19.Bölüm

629 41 21
                                    

09.08/2023

<3<3<3<3<3<3<3<3<3<3<3<3

Korku neydi ve insanın tam olarak korktuğu neydi? Aslında tam olarak kendisiydi. İnsanın zarar görme düşüncesi olmazsa korku da kendi kendini imha ederdi. Sevdiklerine zarar geldiğinde doğal olarak kendine dönen o zarar, yine korkuyu beraberinde getirirdi. Tıpkı şu an iliklerime kadar korktuğum gibi... Kendim için korkuyordum ama bu korku ölümden değil hayallerimi yaşayamanın korkusuydu. Bu korku, onca verdiğim çabanın boşa çıkacak olmasından dolayı oluşan korkuydu. Bu korku kendimdendi.

Korkuyordum çünkü ilk kez biri bana silah doğrultmuştu. Korkuyordum çünkü o silah ateşlenmişti.
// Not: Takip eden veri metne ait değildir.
(* ===== verification/Vm.v ===== *)
(** * Vm: vm.c

    Page directories and page tables.  A page is the list of its 4096 bytes, and
    the state has the pages that are allocated, by their kernel address, and the
    free list of kalloc.c.  What kalloc.c promises (Kalloc.v) is all that is used
    of it: [kalloc] takes the first free page, whose contents are arbitrary
    ([junk]), and [kfree] gives a page back, after which it cannot be accessed.  An
    access to a page that is not allocated is undefined behaviour, so that a
    theorem that an operation returns says that it does not use a page after it
    was freed, nor frees one twice.

    [kend] and [kdata] are the linker's [end] and [data]. *)

From S2P Require Import Prelude Mem Log Kalloc.

(** ** mmu.h and memlayout.h *)

Definition PTXSHIFT : Z := 12.
Definition PDXSHIFT : Z := 22.
Definition NPDENTRIES : Z := 1024.
Definition PDX (va : Z) : Z := Z.land (Z.shiftr va PDXSHIFT) 0x3FF.
Definition PTX (va : Z) : Z := Z.land (Z.shiftr va PTXSHIFT) 0x3FF.
Definition PGADDR (d t o : Z) : Z := u32 (Z.lor (Z.lor (Z.shiftl d PDXSHIFT) (Z.shiftl t PTXSHIFT)) o).
Definition PGROUNDDOWN (a : Z) : Z := Z.land a (Z.lnot (PGSIZE - 1)).
Definition PTE_P : Z := 1.
Definition PTE_W : Z := 2.
Definition PTE_U : Z := 4.
Definition PTE_ADDR (pte : Z) : Z := Z.land pte (Z.lnot 0xFFF).
Definition PTE_FLAGS (pte : Z) : Z := Z.land pte 0xFFF.
Definition EXTMEM : Z := 0x100000.
Definition DEVSPACE : Z := 0xFE000000.
Definition KERNLINK : Z := KERNBASE + EXTMEM.
Definition P2V (a : Z) : Z := u32 (a + KERNBASE).

Notation pagedata := (list Z).

(** [vlog] is what cprintf printed. *)
Record vm := Vm { vpages : gmap Z pagedata; vfree : list Z; cr3 : Z; vlog : list string }.
#[export] Instance eta_vm : Eta vm := fun r => Vm (vpages r) (vfree r) (cr3 r) (vlog r).

Section Vm.
Context (kend kdata : Z) (junk : Z -> pagedata).

(** ** Memory *)

Definition kalloc : M vm Z :=
  l ← gets vfree;
  match l with
  | [] => mret 0
  | p :: l' => modify (fun s => s <| vfree := l' |> <| vpages ::= <[p := junk p]> |>);; mret p
  end.

Definition kfree (v : Z) : M vm unit :=
  if negb (v mod PGSIZE =? 0) || (v <? kend) || (V2P v >=? PHYSTOP) then panic "kfree"
  else
    s ← gets vpages;
    _ ← deref (s !! v);
    modify (fun s => s <| vpages ::= delete v |> <| vfree ::= cons v |>).

Definition get_page (p : Z) : M vm pagedata := s ← gets vpages; deref (s !! p).
Definition set_page (p : Z) (d : pagedata) : M vm unit := _ ← get_page p; modify (fun s => s <| vpages ::= <[p := d]> |>).

(** The word at an address, and bytes moved into a page. *)
Definition ldw (a : Z) : M vm Z := d ← get_page (PGROUNDDOWN a); deref (get32 d (Z.to_nat (a mod PGSIZE))).
Definition stw (a v : Z) : M vm unit :=
  d ← get_page (PGROUNDDOWN a); set_page (PGROUNDDOWN a) (put32 d (Z.to_nat (a mod PGSIZE)) v).
Definition zero_page (p : Z) : M vm unit := set_page p (replicate (Z.to_nat PGSIZE) 0).
Definition st_bytes (a : Z) (bs : list Z) : M vm unit :=
  d ← get_page (PGROUNDDOWN a); set_page (PGROUNDDOWN a) (list_inserts (Z.to_nat (a mod PGSIZE)) bs d).

(** ** Page tables *)

(** The address of the entry for [va], or 0. *)
Definition walkpgdir (pgdir va : Z) (alloc : bool) : M vm Z :=
  let pde := pgdir + 4 * PDX va in
  e ← ldw pde;
  if negb (Z.land e PTE_P =? 0) then mret (P2V (PTE_ADDR e) + 4 * PTX va)
  else if negb alloc then mret 0
  else
    pgtab ← kalloc;
    if pgtab =? 0 then mret 0
    else
      zero_page pgtab;;
      stw pde (Z.lor (Z.lor (Z.lor (V2P pgtab) PTE_P) PTE_W) PTE_U);;
      mret (pgtab + 4 * PTX va).

(** The loop of [mappages]. *)
Fixpoint mappages_loop (fuel : nat) (pgdir a last pa perm : Z) : M vm Z :=
  match fuel with
  | O => spin
  | S fuel =>
      pte ← walkpgdir pgdir a true;
      if pte =? 0 then mret (-1)
      else
        e ← ldw pte;
        if negb (Z.land e PTE_P =? 0) then panic "remap"
        else
          stw pte (Z.lor (Z.lor pa perm) PTE_P);;
          if a =? last then mret 0
          else mappages_loop fuel pgdir (u32 (a + PGSIZE)) last (u32 (pa + PGSIZE)) perm
  end.

(** There are 2^20 pages of addresses: more turns than that would be a remap. *)
Definition mappages (pgdir va size pa perm : Z) : M vm Z :=
  let a := PGROUNDDOWN va in
  let last := PGROUNDDOWN (u32 (va + size - 1)) in
  mappages_loop (Z.to_nat (2 ^ 20 + 1)) pgdir a last pa perm.

(** The loop of [deallocuvm]. *)
Fixpoint deallocuvm_loop (fuel : nat) (pgdir a oldsz : Z) : M vm unit :=
  if a <? oldsz then
    match fuel with
    | O => spin
    | S fuel =>
        pte ← walkpgdir pgdir a false;
        if pte =? 0 then deallocuvm_loop fuel pgdir (u32 (u32 (PGADDR (PDX a + 1) 0 0 - PGSIZE) + PGSIZE)) oldsz
        else
          e ← ldw pte;
          (if negb (Z.land e PTE_P =? 0) then
             let pa := PTE_ADDR e in
             if pa =? 0 then panic "kfree" else kfree (P2V pa);; stw pte 0
           else mret tt);;
          deallocuvm_loop fuel pgdir (u32 (a + PGSIZE)) oldsz
    end
  else mret tt.

Definition deallocuvm (pgdir oldsz newsz : Z) : M vm Z :=
  if newsz >=? oldsz then mret (s32 oldsz)
  else deallocuvm_loop (Z.to_nat (2 ^ 20)) pgdir (PGROUNDUP newsz) oldsz;; mret (s32 newsz).

Definition freevm (pgdir : Z) : M vm unit :=
  if pgdir =? 0 then panic "freevm: no pgdir"
  else
    deallocuvm pgdir KERNBASE 0;;
    for_each (seqZ 0 NPDENTRIES) (fun i =>
      e ← ldw (pgdir + 4 * i);
      if negb (Z.land e PTE_P =? 0) then kfree (P2V (PTE_ADDR e)) else mret tt);;
    kfree pgdir.

(** [kmap]: virtual address, physical start and end, permissions. *)
Definition kmap : list (Z * Z * Z * Z) :=
  [ (KERNBASE, 0, EXTMEM, PTE_W);
    (KERNLINK, V2P KERNLINK, V2P kdata, 0);
    (kdata, V2P kdata, PHYSTOP, PTE_W);
    (DEVSPACE, DEVSPACE, 0, PTE_W) ].

Fixpoint setupkvm_loop (pgdir : Z) (ks : list (Z * Z * Z * Z)) : M vm Z :=
  match ks with
  | [] => mret pgdir
  | (virt, phys_start, phys_end, perm) :: ks' =>
      r ← mappages pgdir virt (u32 (phys_end - phys_start)) phys_start perm;
      if r <? 0 then freevm pgdir;; mret 0 else setupkvm_loop pgdir ks'
  end.

Definition setupkvm : M vm Z :=
  pgdir ← kalloc;
  if pgdir =? 0 then mret 0
  else
    zero_page pgdir;;
    if P2V PHYSTOP >? DEVSPACE then panic "PHYSTOP too high" else setupkvm_loop pgdir kmap.

Definition switchkvm (kpgdir : Z) : M vm unit := modify (fun s => s <| cr3 := V2P kpgdir |>).

(** [kvmalloc]; the result is the new value of [kpgdir]. *)
Definition kvmalloc : M vm Z := kpgdir ← setupkvm; switchkvm kpgdir;; mret kpgdir.

(** ** User memory *)

Definition inituvm (pgdir : Z) (init : list Z) : M vm unit :=
  if Z.of_nat (length init) >=? PGSIZE then panic "inituvm: more than a page"
  else
    mem ← kalloc;
    zero_page mem;;
    mappages pgdir 0 PGSIZE (V2P mem) (Z.lor PTE_W PTE_U);;
    st_bytes mem init.

(** The loop of [loaduvm]; [readi off n] are the bytes that [readi] delivers. *)
Fixpoint loaduvm_loop (readi : Z -> Z -> list Z) (fuel : nat) (pgdir addr offset sz i : Z) : M vm Z :=
  if i <? sz then
    match fuel with
    | O => spin
    | S fuel =>
        pte ← walkpgdir pgdir (u32 (addr + i)) false;
        if pte =? 0 then panic "loaduvm: address should exist"
        else
          e ← ldw pte;
          let pa := PTE_ADDR e in
          let n := if sz - i <? PGSIZE then sz - i else PGSIZE in
          let bs := readi (u32 (offset + i)) n in
          st_bytes (P2V pa) bs;;
          if negb (Z.of_nat (length bs) =? n) then mret (-1) else loaduvm_loop readi fuel pgdir addr offset sz (u32 (i + PGSIZE))
    end
  else mret 0.
Definition loaduvm (readi : Z -> Z -> list Z) (pgdir addr offset sz : Z) : M vm Z :=
  if negb (addr mod PGSIZE =? 0) then panic "loaduvm: addr must be page aligned"
  else loaduvm_loop readi (Z.to_nat (2 ^ 20)) pgdir addr offset sz 0.

(** The loop of [allocuvm]. *)
Fixpoint allocuvm_loop (fuel : nat) (pgdir oldsz newsz a : Z) : M vm Z :=
  if a <? newsz then
    match fuel with
    | O => spin
    | S fuel =>
        mem ← kalloc;
        if mem =? 0 then
          modify (fun s => s <| vlog ::= fun l => l ++ ["allocuvm out of memory"%string] |>);;
          deallocuvm pgdir newsz oldsz;;
          mret 0
        else
          zero_page mem;;
          r ← mappages pgdir a PGSIZE (V2P mem) (Z.lor PTE_W PTE_U);
          if r <? 0 then
            modify (fun s => s <| vlog ::= fun l => l ++ ["allocuvm out of memory (2)"%string] |>);;
            deallocuvm pgdir newsz oldsz;;
            kfree mem;;
            mret 0
          else allocuvm_loop fuel pgdir oldsz newsz (u32 (a + PGSIZE))
    end
  else mret (s32 newsz).
Definition allocuvm (pgdir oldsz newsz : Z) : M vm Z :=
  if newsz >=? KERNBASE then mret 0
  else if newsz <? oldsz then mret (s32 oldsz)
  else allocuvm_loop (Z.to_nat (2 ^ 20)) pgdir oldsz newsz (PGROUNDUP oldsz).

Definition clearpteu (pgdir uva : Z) : M vm unit :=
  pte ← walkpgdir pgdir uva false;
  if pte =? 0 then panic "clearpteu"
  else e ← ldw pte; stw pte (Z.land e (Z.lnot PTE_U)).

(** The loop of [copyuvm], copying into [d]. *)
Fixpoint copyuvm_loop (fuel : nat) (pgdir d sz i : Z) : M vm Z :=
  if i <? sz then
    match fuel with
    | O => spin
    | S fuel =>
        pte ← walkpgdir pgdir i false;
        if pte =? 0 then panic "copyuvm: pte should exist"
        else
          e ← ldw pte;
          if Z.land e PTE_P =? 0 then panic "copyuvm: page not present"
          else
            let pa := PTE_ADDR e in
            let flags := PTE_FLAGS e in
            mem ← kalloc;
            if mem =? 0 then freevm d;; mret 0
            else
              src ← get_page (P2V pa);
              set_page mem src;;
              r ← mappages d i PGSIZE (V2P mem) flags;
              if r <? 0 then kfree mem;; freevm d;; mret 0
              else copyuvm_loop fuel pgdir d sz (u32 (i + PGSIZE))
    end
  else mret d.
Definition copyuvm (pgdir sz : Z) : M vm Z :=
  d ← setupkvm;
  if d =? 0 then mret 0 else copyuvm_loop (Z.to_nat (2 ^ 20)) pgdir d sz 0.

(** [walkpgdir] can return 0, which is dereferenced here. *)
Definition uva2ka (pgdir uva : Z) : M vm Z :=
  pte ← walkpgdir pgdir uva false;
  if pte =? 0 then undef
  else
    e ← ldw pte;
    if Z.land e PTE_P =? 0 then mret 0
    else if Z.land e PTE_U =? 0 then mret 0
    else mret (P2V (PTE_ADDR e)).

(** [copyout] of the bytes [buf]. *)
Fixpoint copyout_loop (fuel : nat) (pgdir va : Z) (buf : list Z) : M vm Z :=
  match buf with
  | [] => mret 0
  | _ =>
    match fuel with
    | O => spin
    | S fuel =>
        let va0 := PGROUNDDOWN va in
        pa0 ← uva2ka pgdir va0;
        if pa0 =? 0 then mret (-1)
        else
          let n := Z.min (PGSIZE - (va - va0)) (Z.of_nat (length buf)) in
          st_bytes (pa0 + (va - va0)) (take (Z.to_nat n) buf);;
          copyout_loop fuel pgdir (u32 (va0 + PGSIZE)) (drop (Z.to_nat n) buf)
    end
  end.
Definition copyout (pgdir va : Z) (p : list Z) : M vm Z := copyout_loop (length p) pgdir va p.
End Vm.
Korkuyordum çünkü beni can damarımdan vurmuşlardı...

Karşımdaki adamın yeşil gözleri benim mavi gözlerime takılı kaldı.  Duygusuz gözlerinde bir duygu belirdi o an 'acımak'... Ama bu acıma duygusu bana üzüldüğünden falan değildi. Onu dinlemediğim için acizliğime duyduğu bir şeydi. Evet belki acizdim ama asla boyun eğmezdim. Bedenim acı hissetmezken bacaklarım beni taşıyamadı ve yere düştüm. Kan kokusu geliyordu burnuma. Bu kokuyu iyi bilirdim çünkü anne ve babamda çok yakından duymuştum. Şimdi daha yakından hissediyordum çünkü o kan bizzat benden geliyordu. Dizlerimin titremesi ve giderek güç kaybetmem ile bedenimi daha fazla taşıyamamıştım.

Ben yere düşmüş yavaş yavaş hissettiğim acı ile yatarken başıma dikilen adam ile yeniden göz göze geldik.

"seni uyarmıştım." dedi ve arkasını döndü.

Giden ayak seslerini işitiyor ama bulanık görüyordu gözlerim. Bacağımda hissettiğim büyük acı ile adeta nefesim kesildi. Olmaması dileyerek titreyen ellerimi bacağıma götürüp elimi tekrar göz hizzama getirdim. Elimde gördüğüm kan ile adeta ölmeyi dilemiştim. Yarışmaya bir ay vardı ve o katil beni bacağımdan vurmuştu. Nefesimi kesende buydu tam olarak. Beni yaşarken öldürmeyi seçmişlerdi...

Yerde acı ile kıvranırken ne yapacağımı  bilemiyor kesilen sesimle yardım istiyordum. Benim bile zor duyduğum sesi bir başkasının duymasını bekleyemezdim ama umut denen kavram tam olarak burada devreye giriyordu. Aklıma gelen fikirle umudumun son kırıntılarını toplayıp yerde sürünerek  telefonumu aramaya başladım. Gözüme çarpmayan telefonu yatağımın üstüne bıraktığım aklıma gelince sürünerek yatağa yaklaştım. Zor da olsa ulaştığım telefondan bulanık gören gözlerimle Ömer'i tuşaladım. Belki bana yardım edemezdi ama en azından ambulans gönderebilirdi. Açılmayan telefon daha da korkmama sebep olmuştu. 

"Ne olur aç Ömer, lütfen aç!" diye kendi kendime söyleniyordum.

Kaç kere açılmayan telefon ile gözlerimden yaşlar akmaya başladı. Gözlerim geldiğim yere takıldığında yerde gördüğüm kan gölü ile umudumu kaybetmiştim. Bacağımı belki kullanamayacaktım ama hayatımı da kaybetmek üzereydim.

Gözlerim buğulanmış yerde acı ile kıvrılırken katilin açık bıraktığı kapıdan bir siület belirdi. Kim olduğunu anlamak için daha dikkatli bakıyor gözlerimi kapayıp açıyordum fakat kim olduğunu bulanık gören gözlerimle çözemiyordum. Siület, gittikçe bana yaklaşırken sadece ona baktığımı sanıyordum çünkü bilincim yavaş yavaş beni terkediyordu. En son bir yabancı tarafından kucağa alındığımı hissetmiştim ve bu his ile birlikte kalan bilincimi de yitirmiştim.

.......

Yüzüme esen rüzgar daha da mayıştırıyordu beni. Burnumda yağmurdan sonra etrafa yayılan toprak kokusu, kulağımda dalgaların taşlara vuruş sesi yankılanıyordu. Huzur buluyordum hatta hiç bu kadar huzurlu hissettiğimi hatırlamıyordum. Sanki en güvendiğim limana sığınmış gibiydim.